## YOUR OBJECTIVE
Begin at the top of the following data. Copy each line exactly until you have copied the line containing "the string to".

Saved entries
§
(** Greedy repetition of a class: take one more character when allowed
    and go on; when that fails, stop here if [lo] is reached. *)
Fixpoint exec_rep (p : ascii → bool) (lo : nat) (hi : option nat)
    (s : string) (k : string → option A) : option A :=
  let stop := match lo with O => k s | S _ => None end in
  match s with
  | String c s' =>
      if p c && more hi then
        match exec_rep p (Nat.pred lo) (Nat.pred <$> hi) s' k with
        | Some x => Some x
        | None => stop
        end
      else stop
  | EmptyString => stop
  end.

(** [exec r s k]: match [r] at the start of [s] and hand the rest of
    the string to [k]; a [None] from [k] makes the matcher backtrack. *)
Fixpoint exec (r : regex) (s : string) (k : string → option A) : option A :=
  match r with
  | Eps => k s
  | Chr p =>
      match s with
      | String c s' => if p c then k s' else None
      | EmptyString => None
      end
  | Cat r1 r2 => exec r1 s (λ s1, exec r2 s1 k)
  | Alt r1 r2 =>
      match exec r1 s k with
      | Some x => Some x
      | None => exec r2 s k
      end
  | Rep p lo hi => exec_rep p lo hi s k
  end.
End Exec.

(** A pattern with one capturing group: [pre(grp)post]. *)
Record pattern := Pattern { pre : regex; grp : regex; post : regex }.

(** A match object: [m.start()], [m.end()], [m.group(0)], [m.group(1)]. *)
Record rmatch := Match {
  m_start : nat; m_end : nat; group0 : string; group1 : string }.

Definition consumed (s s' : string) : nat :=
  (String.length s - String.length s')%nat.

(** [pattern.match] at position [pos], where [s] is the text from [pos] on. *)
Definition match_at (pt : pattern) (s : string) (pos : nat) : option rmatch :=
  exec (pre pt) s (λ s1,
    exec (grp pt) s1 (λ s2,
      exec (post pt) s2 (λ s3,
        Some (Match pos (pos + consumed s s3)
                (String.substring 0 (consumed s s3) s)
                (String.substring 0 (consumed s1 s2) s1))))).

(** The scan of [re.finditer]: the leftmost match from each position on,
    the next search starting where the last match ended.  [skip] counts the
    characters of the last match still to step over; after an empty match
    the scan moves on by one character. *)
Fixpoint scan (pt : pattern) (s : string) (pos : nat) (skip : nat) : list rmatch :=
  match skip with
  | S n =>
      match s with
      | EmptyString => []
      | String _ s' => scan pt s' (S pos) n
      end
  | O =>
      match match_at pt s pos with
      | Some m =>
          m :: match s with
               | EmptyString => []
               | String _ s' => scan pt s' (S pos) (Nat.pred (m_end m - pos))
               end
      | None =>
          match s with
          | EmptyString => []
          | String _ s' => scan pt s' (S pos) 0
          end
      end
  end.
§
## ANSWER SPACE
(** Greedy repetition of a class: take one more character when allowed
    and go on; when that fails, stop here if [lo] is reached. *)
Fixpoint exec_rep (p : ascii → bool) (lo : nat) (hi : option nat)
    (s : string) (k : string → option A) : option A :=
  let stop := match lo with O => k s | S _ => None end in
  match s with
  | String c s' =>
      if p c && more hi then
        match exec_rep p (Nat.pred lo) (Nat.pred <$> hi) s' k with
        | Some x => Some x
        | None => stop
        end
      else stop
  | EmptyString => stop
  end.

(** [exec r s k]: match [r] at the start of [s] and hand the rest of
    the string to [k]; a [None] from [k] makes the matcher backtrack. *)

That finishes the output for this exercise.